Ces quelques points ne sont certainement pas suffisants seuls pour mener à bien un projet d’entreprise. Néanmoins, ayant été, du fait de ma propre expérience, confronté à des lacunes dans ces domaines qui ont mené mon ancienne entreprise à la cession de son activité, je suis désormais plus sensible sur ces quelques aspects de la vie d’entreprise. Cela ne doit pas faire oublier au chef d’entreprise que la viabilité d’une entreprise repose surtout sur la livraison de biens ou la réalisation de services qui satisfont ses clients. Se consacrer exclusivement aux tâches de production n’est cependant pas suffisant, et ce, quelle que soit la qualité fournie. D’où l’intérêt de s’intéresser aussi aux autres aspects de la gestion d’une entreprise.
Merci pour cet excellent billet très instructif. Et bon courage sur votre petit nuage.
Merci pour ces conseils, je vais y réfléchir très sérieusement pour créer mon entreprise!
mon ami vient de liquider sa société.. (bureautique maintenance)
je te rejoins dans ton anaylyse, l’aspect commercial marketing est primordial, le tort qu’a eu mon ami est d’être un excellent technicien mais pas forcément bon commercial.. j’assiste ds le domaine de mon travail à la véritable guerilla a laquelle se livre les grosses boites pour obtenir les marchés publics (copieurs) c’est une horreur, on dirait que le technique a disparu au profit des coups de pubs des grosses boites, plus d’éthique, plus d’aspect humain, les ptites boites sont à l’article de la mort…

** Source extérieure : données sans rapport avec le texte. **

(** The inner loop over one bitmap block, for blocks [b0, b0 + BPB). *)
Lemma wp_balloc_bits p dk l V H bno b0 b Q s :
  let bb := BBLOCK b0 (k_sb s) in
  txn start size p dk l V (<[bb := (b, dblk V bb)]> H) s -> H !! bb = None -> H !! bno = None -> (base.size H <= 1)%nat -> map_ok V (k_sb s) ->
  first_free V (k_sb s) bno -> 0 <= b0 <= bno -> b0 mod BPB = 0 -> Z.of_nat (length l) + 2 < size -> P dk ->
  (bno < b0 + BPB -> forall s', txn start size p dk (logged bno (logged bb l)) (<[bno := zblock]> (<[bb := mark bno (dblk V bb)]> V)) H s' ->
     frame p s s' -> Q (Some bno) s') ->
  (b0 + BPB <= bno -> Q None s) ->
  wpc (seq_rely p) C (loop (balloc_bit ROOTDEV b0 b) 0) Q s.
Proof.
  intros bb Ht HHb HHn HHs Hmap (Hb & Hfree & Hmin) Hb0 Hmod Hroom HP HQ HN. pose proof Hmap as [Hsz _ Hlog Hul].
  assert (Hbp : BPB = 8192) by done. rewrite Hbp in *.
  apply (wp_loop _ (fun bi s' => 0 <= bi <= 8192 /\ b0 + bi <= bno /\ s' = s) (fun bi _ => 8192 - bi)).
  2: { split_and!; [lia..|done]. }
  2: { lia. }
  intros bi s' (Hbi & Hle & ->). unfold balloc_bit, getsb, getd, getb. wp_step. wp_step. rewrite u32_small by lia.
  destruct (Z.ltb_spec bi BPB) as [Hlt|Hge]; cbn [andb]; [|wp_step; apply HN; lia].
  rewrite (proj2 (Z.ltb_lt _ _)) by lia. do 4 wp_step.
  rewrite (txn_buf _ _ _ _ _ _ _ _ _ _ _ Ht (lookup_insert_eq _ _ _)). cbn [b_data].
  assert (Ebi : (b0 + bi) mod 8192 = bi) by (rewrite Hbp in Hlt; zmod).
  assert (Ebb : BBLOCK (b0 + bi) (k_sb s) = bb).
  { unfold bb, BBLOCK. rewrite Hbp. f_equal. f_equal. rewrite Hbp in Hlt. zmod. }
  assert (Eu : used V (k_sb s) (b0 + bi) = negb (Z.land (rd8 (dblk V bb) (Z.to_nat (bi / 8))) (bit_mask bi) =? 0)).
  { unfold used. by rewrite Ebb, Hbp, Ebi. }
  destruct (Z.eq_dec (b0 + bi) bno) as [E|Hne].
  - rewrite E, Hfree in Eu. destruct (Z.land _ _ =? 0); [|done].
    assert (Hr : 0 <= bb < 2 ^ 31) by (apply (map_block V (k_sb s) b0 Hmap); lia).
    rewrite E.
    apply (wp_take_block p dk l V H bb b bno); [exact Ht|done|done|done|done|unfold bb; apply Hlog; lia|lia|..|done|done|].
    { intros Hin%Hul; [congruence|lia]. }
    intros s1 Ht1 Hf1. apply HQ; [lia| |done]. unfold mark. rewrite Hbp, <- E, Ebi. by rewrite <- E in Ht1.
  - rewrite (Hmin (b0 + bi)) in Eu by lia. destruct (Z.land _ _ =? 0); [done|]. wp_step.
    split; [|lia]. split_and!; [lia..|done].
Qed.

courage a ceux qui se lancent, en ce qui nous concerne, lorsque l’état aura tout pompé,(1000 euros rien que pour l’enregistrement de la liquidation aux greffe) il ne nous restera (par chance car pas de dettes), que nos yeux pour pleurer…
Bon courage à vous deux, béa. Je sais d’expérience que la liquidation d’une société est plus qu’une démarche administrative ou juridique et il est primordial d’avoir l’appui de ses proches pour traverser cette épreuve qui est souvent mal vécue. Cependant, avec du temps, ton ami saura sans doute prendre encore plus de recul et en plus d’identifier les problèmes du marché et ses propres défaillances, il saura sans nul doute trouver des solutions, et peut-être même un marché plus facile.

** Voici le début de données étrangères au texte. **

(* ===== verification/FsWrite.v ===== *)
(** * writei: what it does to the file, the free map and the log *)
From S2P Require Import Prelude Memory State Kalloc PageTable Vm VmSpec UserMem UserCopy Sched SchedSpec Sleeplock Virtio VirtioSpec Bio BioSpec Codec Log LogSpec LogCrash Txn Fs FsCodec FsSpec FsAlloc FsTheorems.

(** ** Sources *)

(** [src] stands for the bytes [bs] in state [s]; for a user address these are
    what the process itself would read there. *)
Definition src_has `{KI : KernelImage} (p : nat) (s : kstate) (src : iosrc) (bs : list Z) : Prop :=
  match src with
  | SLocal b => b = bs
  | SKern pa => bytes (k_mem s) pa (length bs) = bs
  | SUser va => 0 <= va /\ va + Z.of_nat (length bs) < 2 ^ 64 /\
      (exists T, pt_wf (k_mem s) T (p_pagetable (proc_of s p))) /\ ubytes (k_mem s) (p_pagetable (proc_of s p)) va bs
  end.

Lemma frame_mem p s s' : frame p s s' -> k_mem s' = k_mem s.
Proof. by intros (lg & ps & vd & bc & dk & _ & ->). Qed.
Lemma frame_proc p s s' : frame p s s' -> proc_of s' p = proc_of s p.
Proof. intros (lg & ps & vd & bc & dk & E & ->). unfold proc_of. cbn [k_proc set_proc]. by rewrite E. Qed.

Section Source.
Context `{KI : KernelImage} `{KOK : !KernelImageOk}.

Lemma wp_source {R C} p s src bs s' tot m (Q : Z * list Z -> kstate -> Prop) :
  src_has p s src bs -> k_mem s' = k_mem s -> proc_of s' p = proc_of s p -> k_cur s' = Some p ->
  0 <= tot -> 0 <= m -> tot + m <= Z.of_nat (length bs) -> Z.of_nat (length bs) < 2 ^ 64 ->
  Q (0, take (Z.to_nat m) (drop (Z.to_nat tot) bs)) s' ->
  wpc R C (either_copyin (src_add src tot) m) Q s'.
Proof.
  intros Hsrc Hm Hp Hc Ht Hm0 Hle Hlen HQ. destruct src as [va|pa|b]; cbn [src_add either_copyin].
  - destruct Hsrc as (Hva & Hva' & (T & Hpt) & Hu). wp_step. apply (wp_curproc p); [done|]. unfold getp. do 2 wp_step.
    rewrite Hp. rewrite u64_small by lia. apply wp_wpc. rewrite <- Hm in Hpt, Hu.
    assert (Hb : forall dst, ubytes (k_mem s') (p_pagetable (proc_of s p)) (va + tot) dst -> Z.of_nat (length dst) <= m ->
      dst = take (length dst) (drop (Z.to_nat tot) bs)).
    { intros dst Hd Hl. apply list_eq. intros j. destruct (decide (j < length dst)%nat) as [Hj|Hj].
      - rewrite lookup_take_lt, lookup_drop by done. destruct (lookup_lt_is_Some_2 dst j Hj) as [x Hx].
        destruct (lookup_lt_is_Some_2 bs (Z.to_nat tot + j)) as [y Hy]; [lia|]. rewrite Hx, Hy.
        apply Hd in Hx. apply Hu in Hy. replace (va + Z.of_nat (Z.to_nat tot + j)) with (va + tot + Z.of_nat j) in Hy by lia. congruence.
      - rewrite (lookup_ge_None_2 dst), lookup_take_ge by lia. done. }
    apply (wp_copyin (p_pagetable (proc_of s p)) (va + tot) m T); [done|lia|lia| |].
    + intros dst Hl Hd. rewrite (Hb dst Hd) by lia. replace (length dst) with (Z.to_nat m) by lia. done.
    + intros dst Hl Hd Hn. exfalso. destruct (lookup_lt_is_Some_2 bs (Z.to_nat tot + length dst)) as [y Hy]; [lia|].
      apply Hu in Hy. replace (va + Z.of_nat (Z.to_nat tot + length dst)) with (va + tot + Z.of_nat (length dst)) in Hy by lia. congruence.
  - cbn in Hsrc. do 3 wp_step. rewrite Hm. replace (bytes (k_mem s) (pa + tot) (Z.to_nat m)) with (take (Z.to_nat m) (drop (Z.to_nat tot) bs)); [done|].
    rewrite <- Hsrc. apply list_eq. intros j. destruct (decide (j < Z.to_nat m)%nat).
    + rewrite lookup_take_lt, lookup_drop, !bytes_lookup by lia. do 2 f_equal. lia.
    + rewrite lookup_take_ge by lia. symmetry. apply lookup_ge_None_2. rewrite bytes_length. lia.
  - cbn in Hsrc. subst b. by wp_step.
Qed.
End Source.

(** ** One block *)

(** Bytes of a block after some of them have been replaced. *)
Lemma rd8_wrbytes o bs d j : (o + length bs <= length d)%nat ->
  rd8 (wrbytes o bs d) j = if decide (o <= j < o + length bs)%nat then default 0 (bs !! (j - o)%nat) else rd8 d j.
Proof.
  intros Hl. unfold rd8, wrbytes. destruct (decide _) as [Hj|Hj].
  - rewrite lookup_app_r by (rewrite length_take; lia). rewrite length_take, Nat.min_l by lia. by rewrite lookup_app_l by lia.
  - destruct (decide (j < o)%nat).
    + rewrite lookup_app_l by (rewrite length_take; lia). by rewrite lookup_take_lt.
    + rewrite lookup_app_r by (rewrite length_take; lia). rewrite length_take, Nat.min_l by lia.
      rewrite lookup_app_r, lookup_drop by lia. do 2 f_equal. lia.
Qed.

Section Block.
Context (start size : Z) (geom : 0 < start /\ 1 < size <= LOGSIZE /\ start + size < 2 ^ 31).

(** Bytes of a file, in terms of its blocks. *)
Lemma fbyte_slot V ip o : 0 <= o / BSIZE < MAXFILE -> slot V ip (o / BSIZE) <> 0 ->
  fbyte V ip o = rd8 (dblk V (slot V ip (o / BSIZE))) (Z.to_nat (o mod BSIZE)).
Proof. intros Hk Hnz. unfold fbyte. by rewrite <- slot_blk. Qed.

Lemma fbyte_extended sb V ip V' ip' o :
  extended start size sb V ip V' ip' -> 0 <= o / BSIZE < MAXFILE -> slot V ip (o / BSIZE) <> 0 ->
  slot V' ip' (o / BSIZE) = slot V ip (o / BSIZE) /\ fbyte V' ip' o = fbyte V ip o.
Proof.
  intros [_ _ Hg Hd] Hk Hnz. pose proof (gr_slot _ _ _ _ _ Hg (o / BSIZE) ltac:(lia) Hnz) as E. split; [done|].
  rewrite !fbyte_slot by (done || by rewrite E). rewrite E. by rewrite Hd.
Qed.

(** Replacing the data of block [k] of a file. *)
Lemma write_data sb V ip k d :
  let V' := <[slot V ip k := d]> V in
  fs_ok start size V sb -> inode_ok V sb ip -> 0 <= k < MAXFILE -> slot V ip k <> 0 -> length d = 1024%nat ->
  fs_ok start size V' sb /\ inode_ok V' sb ip /\ grows sb V ip V' ip /\ spare V' sb ip = spare V sb ip /\
  (forall k', slot V' ip k' = slot V ip k') /\
  (forall o, 0 <= o / BSIZE < MAXFILE -> slot V ip (o / BSIZE) <> 0 ->
     fbyte V' ip o = if o / BSIZE =? k then rd8 d (Z.to_nat (o mod BSIZE)) else fbyte V ip o).
Proof.
  intros V' Hfs Hok Hk Hnz Hd. pose proof Hfs as [Hl Hlen Hm]. pose proof Hok as [H1 H2 H3 H4 H5 H6].
  pose proof (layout_pos start size geom sb Hl) as (_ & _ & Hdp). destruct (H4 k ltac:(lia) Hnz) as [Hr Hu]. set (a := slot V ip k) in *.
  assert (Hs : forall k', slot V' ip k' = slot V ip k').
  { intros k'. apply slot_ext. intros HX. unfold V'. rewrite dblk_ne; [done|]. intros E.
    assert (k = MAXFILE); [|lia]. apply H5; [lia|rewrite maxfile_eq; lia|done|done]. }
  assert (Hus : forall b, 0 <= b < sb_size sb -> used V' sb b = used V sb b).
  { intros b Hb. apply (used_other start size geom); [|done|done]. intros bn Hbn. unfold V'. apply dblk_ne.
    apply (map_blocks_range start size geom sb bn Hl) in Hbn. lia. }
  split_and!.
  - split; [done| |].
    + intros bn. unfold V'. destruct (decide (a = bn)) as [<-|]; [by rewrite dblk_eq|by rewrite dblk_ne].
    + intros b Hb. rewrite Hus by (destruct Hl; lia). by apply Hm.
  - split; try done.
    + intros k'. rewrite Hs. intros Hk' Hz. destruct (H4 k' Hk' Hz). split; [done|]. by rewrite Hus by lia.
    + intros k1 k2. rewrite !Hs. apply H5.
    + intros k'. rewrite Hs. apply H6.
  - split; [by intros; rewrite Hs|intros k' _; by rewrite Hs| | | |by destruct ip].
    + intros b Hb _ Hno _. unfold V'. apply dblk_ne. intros <-. apply Hno. split; [done|]. exists k. split; [lia|done].
    + intros b Hb. by rewrite Hus.
    + intros b Hb. rewrite Hus by done. congruence.
  - unfold spare. rewrite Hs. by rewrite (nfree_ext V V').
  - done.
  - intros o Ho Hzo. rewrite !fbyte_slot by (done || by rewrite Hs). rewrite Hs. unfold V'. destruct (Z.eqb_spec (o / BSIZE) k) as [E|E].
    + rewrite E. fold a. by rewrite dblk_eq.
    + rewrite dblk_ne; [done|]. intros Ea. apply E. symmetry. apply H5; [lia|lia|done|done].
Qed.

(** Replacing a block before the free map, as an inode's. *)
Lemma write_meta sb V ip b d :
  let V' := <[b := d]> V in
  fs_ok start size V sb -> inode_ok V sb ip -> 0 <= b < sb_bmapstart sb -> length d = 1024%nat ->
  fs_ok start size V' sb /\ inode_ok V' sb ip /\ (forall k', slot V' ip k' = slot V ip k') /\
  (forall b', 0 <= b' < sb_size sb -> used V' sb b' = used V sb b') /\
  (forall o, 0 <= o / BSIZE < MAXFILE -> slot V ip (o / BSIZE) <> 0 -> fbyte V' ip o = fbyte V ip o).
Proof.
  intros V' Hfs Hok Hb Hd. pose proof Hfs as [Hl Hlen Hm]. pose proof Hok as [H1 H2 H3 H4 H5 H6].
  pose proof (layout_pos start size geom sb Hl) as (_ & Hnb & Hdp).
  assert (Hne : forall k, 0 <= k <= MAXFILE -> slot V ip k <> 0 -> dblk V' (slot V ip k) = dblk V (slot V ip k)).
  { intros k Hk Hnz. apply dblk_ne. destruct (H4 k Hk Hnz). unfold dstart in *. lia. }
  assert (Hs : forall k', slot V' ip k' = slot V ip k').
  { intros k'. apply slot_ext. apply Hne. rewrite maxfile_eq. lia. }
  assert (Hus : forall b', 0 <= b' < sb_size sb -> used V' sb b' = used V sb b').
  { intros b' Hb'. apply (used_other start size geom); [|done|done]. intros bn Hbn. unfold V'. apply dblk_ne.
    apply (map_blocks_range start size geom sb bn Hl) in Hbn. lia. }
  split_and!; [| |done|done|].
  - split; [done| |].
    + intros bn. unfold V'. destruct (decide (b = bn)) as [<-|]; [by rewrite dblk_eq|by rewrite dblk_ne].
    + intros b' Hb'. rewrite Hus by (destruct Hl; lia). by apply Hm.
  - split; try done.
    + intros k'. rewrite Hs. intros Hk' Hz. destruct (H4 k' Hk' Hz). split; [done|]. by rewrite Hus by lia.
    + intros k1 k2. rewrite !Hs. apply H5.
    + intros k'. rewrite Hs. apply H6.
  - intros o Ho Hzo. rewrite !fbyte_slot by (done || by rewrite Hs). rewrite Hs. rewrite Hne; [done|lia|done].
Qed.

J’avoue avoir moi aussi des difficultés dans la relation client. Cependant, cette relation client est essentielle. Néanmoins, j’essaye de m’organiser pour que mes défauts n’aient pas d’impact critique sur mon activité professionnelle. Développer son réseau professionnel de confiance est l’un des points sur lesquels je me repose, et un autre aspect vise à limiter les prestations ayant plus de valeur purement commerciale que d’autre chose.
Tu as du courage Martin et je te tire mon chapeau pour cette expérience, de plus tu as su rebondir et aller de l’avant, j’espere que te perseverance finira par payer.. ..grassement :)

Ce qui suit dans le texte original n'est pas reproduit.